Mibefradil is a new calcium channel antagonist (CCA) that acts on both L- and T-type channels, with 10-fold selectivity for T-type channels. In this study, the structural interactions of mibefradil with cardiac membrane lipid bilayers were directly examined with small-angle x-ray diffraction approaches and correlated with lipid peroxidation and bovine aortic endothelial cell viability assays. Electron density profiles (Å vs electrons/Å 3) calculated from the diffraction data (37°C) demonstrated that mibefradil had an equilibrium location in the hydrocarbon core/headgroup region of the cardiac bilayer, 12–27Å from the center of the membrane.

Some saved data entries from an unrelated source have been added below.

Definition COL_SUB_TREE_ID : nat := 0.
Definition COL_LEAF_INDEX_BE : nat := (COL_SUB_TREE_ID + 1)%nat.
Definition COL_REMAINING_INDEX_BITS : nat := (COL_LEAF_INDEX_BE + LEAF_INDEX_LEN)%nat.
Definition COL_PATH_STEP_INDEX : nat := (COL_REMAINING_INDEX_BITS + REMAINING_INDEX_BITS)%nat.
Definition COL_TREE_DEPTH : nat := (COL_PATH_STEP_INDEX + 1)%nat.
Definition COL_PAYLOAD_LEN : nat := (COL_TREE_DEPTH + 1)%nat.
Definition COL_PAYLOAD_LEN_SELECTOR : nat := (COL_PAYLOAD_LEN + 1)%nat.
Definition COL_PAYLOAD : nat := (COL_PAYLOAD_LEN_SELECTOR + LEAF_PAYLOAD_LEN_CHOICES)%nat.
Definition COL_PREV_NODE : nat := (COL_PAYLOAD + MAX_V01_LEAF_PAYLOAD_LEN)%nat.
Definition COL_SIBLING : nat := (COL_PREV_NODE + HASH_LEN)%nat.
Definition COL_LEFT_NODE : nat := (COL_SIBLING + HASH_LEN)%nat.
Definition COL_RIGHT_NODE : nat := (COL_LEFT_NODE + HASH_LEN)%nat.
Definition COL_NODE_MID : nat := (COL_RIGHT_NODE + HASH_LEN)%nat.
Definition COL_CURRENT_NODE : nat := (COL_NODE_MID + HASH_LEN)%nat.
Definition COL_DIRECTION_BIT : nat := (COL_CURRENT_NODE + HASH_LEN)%nat.
Definition COL_HAS_NODE_HASH : nat := (COL_DIRECTION_BIT + 1)%nat.
Definition COL_IS_FIRST_STEP : nat := (COL_HAS_NODE_HASH + 1)%nat.
Definition COL_IS_REAL_STEP : nat := (COL_IS_FIRST_STEP + 1)%nat.
Definition COL_IS_LAST_STEP : nat := (COL_IS_REAL_STEP + 1)%nat.
Definition NUM_MEMBERSHIP_COLS : nat := (COL_IS_LAST_STEP + 1)%nat.

(** [local[offset + i]] for [i] in [0..n]. *)
Definition cells (local : list Z) (offset n : nat) : list Z :=
  (λ i, local !!! (offset + i)%nat) <$> seq 0 n.

(** ** Constraints *)

Definition assert_payload_len_selector (local : list Z) : list Z :=
  let selector := λ choice, local !!! (COL_PAYLOAD_LEN_SELECTOR + choice)%nat in
  for_each LEAF_PAYLOAD_LEN_CHOICES (λ choice, assert_bool (selector choice)) ++
  assert_one (sum_over LEAF_PAYLOAD_LEN_CHOICES selector) ++
  assert_eq (local !!! COL_PAYLOAD_LEN)
    (sum_over LEAF_PAYLOAD_LEN_CHOICES (λ choice, selector choice * Z.of_nat choice)) ++
  for_each MAX_V01_LEAF_PAYLOAD_LEN (λ payload_index,
    assert_zero (local !!! (COL_PAYLOAD + payload_index)%nat *
                 sum_over (S payload_index) selector)).

Definition assert_remaining_bits_match_leaf_index (local public : list Z) : list Z :=
  for_each LEAF_INDEX_LEN (λ byte_index,
    assert_eq
      (sum_over 8 (λ bit, local !!! (COL_REMAINING_INDEX_BITS + byte_index * 8 + bit)%nat *
                          2 ^ Z.of_nat bit))
      (public !!! (PUBLIC_LEAF_INDEX_OFFSET + LEAF_INDEX_LEN - 1 - byte_index)%nat)).

(** [OmegaMembershipAir::eval] on the window of rows [local], [next].  The
    selectors of the first and last row and of transitions are 0 or 1. *)
Definition eval_membership (is_first_row is_last_row : bool) (local next public : list Z) : list Z :=
  let when_first_row := when (Z.b2z is_first_row) in
  let when_last_row := when (Z.b2z is_last_row) in
  let when_transition := when (Z.b2z (negb is_last_row)) in
  let real := local !!! COL_IS_REAL_STEP in
  let not_real := 1 - real in
  let first_step := local !!! COL_IS_FIRST_STEP in
  let last_step := local !!! COL_IS_LAST_STEP in
  let has_node := local !!! COL_HAS_NODE_HASH in
  let direction := local !!! COL_DIRECTION_BIT in
  let no_node_active := real - has_node in
  let continue_active := real * (1 - last_step) in
  let stop_active := real * last_step in
  (* boolean flags *)
  assert_bool real ++ assert_bool last_step ++ assert_bool first_step ++
  assert_bool has_node ++ assert_bool direction ++
  (* first row *)
  when_first_row (assert_one real ++ assert_one first_step ++
                  assert_zero (local !!! COL_PATH_STEP_INDEX)) ++
  (* public inputs on real rows *)
  when real (
    assert_eq (local !!! COL_SUB_TREE_ID) (public !!! PUBLIC_SUB_TREE_ID_OFFSET) ++
    assert_eq (local !!! COL_TREE_DEPTH) (public !!! PUBLIC_TREE_DEPTH_OFFSET) ++
    for_each LEAF_INDEX_LEN (λ offset,
      assert_eq (local !!! (COL_LEAF_INDEX_BE + offset)%nat)
                (public !!! (PUBLIC_LEAF_INDEX_OFFSET + offset)%nat)) ++
    assert_payload_len_selector local ++
    for_each REMAINING_INDEX_BITS (λ bit,
      assert_bool (local !!! (COL_REMAINING_INDEX_BITS + bit)%nat))) ++
  (* bit decomposition of the leaf index on the first step *)
  when first_step (assert_one real ++ assert_remaining_bits_match_leaf_index local public) ++
  (* direction and swap on rows with a node hash *)
  when has_node (assert_eq direction (local !!! COL_REMAINING_INDEX_BITS)) ++
  when (has_node * (1 - direction)) (for_each HASH_LEN (λ byte,
    assert_eq (local !!! (COL_LEFT_NODE + byte)%nat) (local !!! (COL_PREV_NODE + byte)%nat) ++
    assert_eq (local !!! (COL_RIGHT_NODE + byte)%nat) (local !!! (COL_SIBLING + byte)%nat))) ++
  when (has_node * direction) (for_each HASH_LEN (λ byte,
    assert_eq (local !!! (COL_LEFT_NODE + byte)%nat) (local !!! (COL_SIBLING + byte)%nat) ++
    assert_eq (local !!! (COL_RIGHT_NODE + byte)%nat) (local !!! (COL_PREV_NODE + byte)%nat))) ++
  (* real rows without a node hash *)
  when no_node_active (
    assert_zero (local !!! COL_TREE_DEPTH) ++
    for_each HASH_LEN (λ byte,
      assert_eq (local !!! (COL_CURRENT_NODE + byte)%nat) (local !!! (COL_PREV_NODE + byte)%nat) ++
      assert_zero (local !!! (COL_SIBLING + byte)%nat) ++
      assert_zero (local !!! (COL_LEFT_NODE + byte)%nat) ++
      assert_zero (local !!! (COL_RIGHT_NODE + byte)%nat) ++
      assert_zero (local !!! (COL_NODE_MID + byte)%nat))) ++
  (* last real row *)
  when stop_active (
    assert_eq (local !!! COL_PATH_STEP_INDEX + has_node) (local !!! COL_TREE_DEPTH) ++
    for_each HASH_LEN (λ byte,
      assert_eq (local !!! (COL_CURRENT_NODE + byte)%nat)
                (public !!! (PUBLIC_ROOT_OFFSET + byte)%nat))) ++
  (* transitions *)
  when_transition (
    assert_zero (next !!! COL_IS_FIRST_STEP) ++
    when continue_active (assert_one (next !!! COL_IS_REAL_STEP)) ++
    when stop_active (assert_zero (next !!! COL_IS_REAL_STEP)) ++
    when not_real (assert_zero (next !!! COL_IS_REAL_STEP)) ++
    when not_real (assert_zero (next !!! COL_IS_FIRST_STEP)) ++
    when continue_active (
      assert_eq (next !!! COL_PATH_STEP_INDEX) (local !!! COL_PATH_STEP_INDEX + 1) ++
      for_each HASH_LEN (λ byte,
        assert_eq (next !!! (COL_PREV_NODE + byte)%nat) (local !!! (COL_CURRENT_NODE + byte)%nat)) ++
      for_each (REMAINING_INDEX_BITS - 1) (λ bit,
        assert_eq (next !!! (COL_REMAINING_INDEX_BITS + bit)%nat)
                  (local !!! (COL_REMAINING_INDEX_BITS + bit + 1)%nat)) ++
      assert_zero (next !!! (COL_REMAINING_INDEX_BITS + REMAINING_INDEX_BITS - 1)%nat))) ++
  when_last_row (assert_zero (real * (1 - last_step))) ++
  (* padding rows *)
  when (1 - real) (concat (assert_zero <$> local)).

(** A row of canonical field elements. *)
Definition is_row (width : nat) (row : list Z) : bool :=
  Nat.eqb (length row) width && forallb (λ x, (0 <=? x) && (x <? babybear)) row.

(** Row [i] and its successor, cyclically, satisfy every constraint. *)
Definition window_ok (trace : list (list Z)) (public : list Z) (i : nat) : bool :=
  let h := length trace in
  forallb fzero (eval_membership (Nat.eqb i 0) (Nat.eqb (S i) h)
                   (trace !!! i) (trace !!! (S i mod h)%nat) public).

(** The field's two-adic domain holds traces of at most [2^27] rows. *)
Definition membership_ok (trace : list (list Z)) (public : list Z) : bool :=
  (1 <=? length trace)%nat && (Z.of_nat (length trace) <=? 2 ^ 27) &&
  forallb (is_row NUM_MEMBERSHIP_COLS) trace &&
  forallb (window_ok trace public) (seq 0 (length trace)).

(** ** Lookups *)

Definition const_u32_bytes (value : Z) : list Z := b2z <$> le_bytes 4 value.

(** [byte_expr_from_bits]. *)
Definition byte_from_bits (local : list Z) (offset : nat) : Z :=
  sum_over 8 (λ bit, local !!! (offset + bit)%nat * 2 ^ Z.of_nat bit).

Definition iv_exprs : list Z := concat (const_u32_bytes <$> IV).

Definition leaf_lookup_exprs (local : list Z) : list Z :=
  (b2z <$> DOMAIN_LEAF) ++ [local !!! COL_SUB_TREE_ID] ++
  cells local COL_LEAF_INDEX_BE LEAF_INDEX_LEN ++ replicate 7 0 ++ [local !!! COL_PAYLOAD_LEN] ++
  cells local COL_PAYLOAD MAX_V01_LEAF_PAYLOAD_LEN ++
  replicate (64 - length DOMAIN_LEAF - 1 - LEAF_INDEX_LEN - 8 - MAX_V01_LEAF_PAYLOAD_LEN) 0 ++
  iv_exprs ++ replicate COUNTER_BYTES 0 ++
  [Z.of_nat (length DOMAIN_LEAF + 1 + LEAF_INDEX_LEN + 8) + local !!! COL_PAYLOAD_LEN] ++
  replicate (U32_BYTES - 1) 0 ++ const_u32_bytes LEAF_FLAGS ++ cells local COL_PREV_NODE HASH_LEN.

Definition node_first_lookup_exprs (local : list Z) : list Z :=
  (b2z <$> DOMAIN_NODE) ++ cells local COL_LEFT_NODE HASH_LEN ++
  cells local COL_RIGHT_NODE (64 - length DOMAIN_NODE - HASH_LEN) ++
  iv_exprs ++ replicate COUNTER_BYTES 0 ++ const_u32_bytes 64 ++
  const_u32_bytes NODE_FIRST_FLAGS ++ cells local COL_NODE_MID HASH_LEN.

Definition node_second_lookup_exprs (local : list Z) : list Z :=
  cells local (COL_RIGHT_NODE + (64 - length DOMAIN_NODE - HASH_LEN))
    (HASH_LEN - (64 - length DOMAIN_NODE - HASH_LEN)) ++
  replicate (64 - (length DOMAIN_NODE + HASH_LEN * 2 - 64)) 0 ++
  cells local COL_NODE_MID HASH_LEN ++ replicate COUNTER_BYTES 0 ++ const_u32_bytes 13 ++
  const_u32_bytes NODE_SECOND_FLAGS ++ cells local COL_CURRENT_NODE HASH_LEN.

(** The bytes of [n] words of bits from [offset]. *)
Definition word_bytes (local : list Z) (offset n : nat) : list Z :=
  concat ((λ word, (λ byte, byte_from_bits local (offset + word * 32 + byte * 8)%nat) <$> seq 0 4)
          <$> seq 0 n).

Definition blake3_table_lookup_exprs (local : list Z) : list Z :=
  word_bytes local B3_INPUTS_OFFSET 16 ++ word_bytes local B3_CHAINING_VALUES_OFFSET 8 ++
  word_bytes local B3_COUNTER_LOW_OFFSET 1 ++ word_bytes local B3_COUNTER_HI_OFFSET 1 ++
  word_bytes local B3_BLOCK_LEN_OFFSET 1 ++ word_bytes local B3_FLAGS_OFFSET 1 ++
  word_bytes local B3_OUTPUTS_OFFSET 8.

(** A tuple of field elements with its multiplicity. *)
Abbreviation interaction := (list Z * Z)%type.

Definition field_tuple (exprs : list Z) : list Z := (λ x, x mod babybear) <$> exprs.

(** [OmegaMembershipAir::get_lookups]: what one row receives. *)
Definition membership_lookups (local : list Z) : list interaction :=
  let real := local !!! COL_IS_REAL_STEP in
  let has_node := local !!! COL_HAS_NODE_HASH in
  let node_mult := real * has_node in
  [ (field_tuple (leaf_lookup_exprs local), local !!! COL_IS_FIRST_STEP);
    (field_tuple (node_first_lookup_exprs local), node_mult);
    (field_tuple (node_second_lookup_exprs local), node_mult) ].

Mibefradil also effected a pronounced reduction in electron density 0–11Å from the center of the cardiac membrane concomitant with a 7.5% (3Å) decrease in membrane hydrocarbon core thickness; these changes in membrane structure were not observed with the phenylalkylamine verapamil, a CCA with some structural similarity to mibefradil. As a result of membrane physico-chemical interactions, mibefradil inhibited (10–500 nM) lipid peroxide formation in liposomes enriched in polyunsaturated fatty acids. In aortic endothelial cells, mibefradil also inhibited loss of cell viability ( ic 50 of 2 μM) following acute oxy-radical generation by dihydroxyfumarate and Fe-ADP; the order of potency was mibefradil > verapamil > diltiazem. These findings indicate that the chemical structure of mibefradil contributes to biophysical interactions with the cell membrane that underlie antioxidant and cytoprotective activities in models of oxidative stress.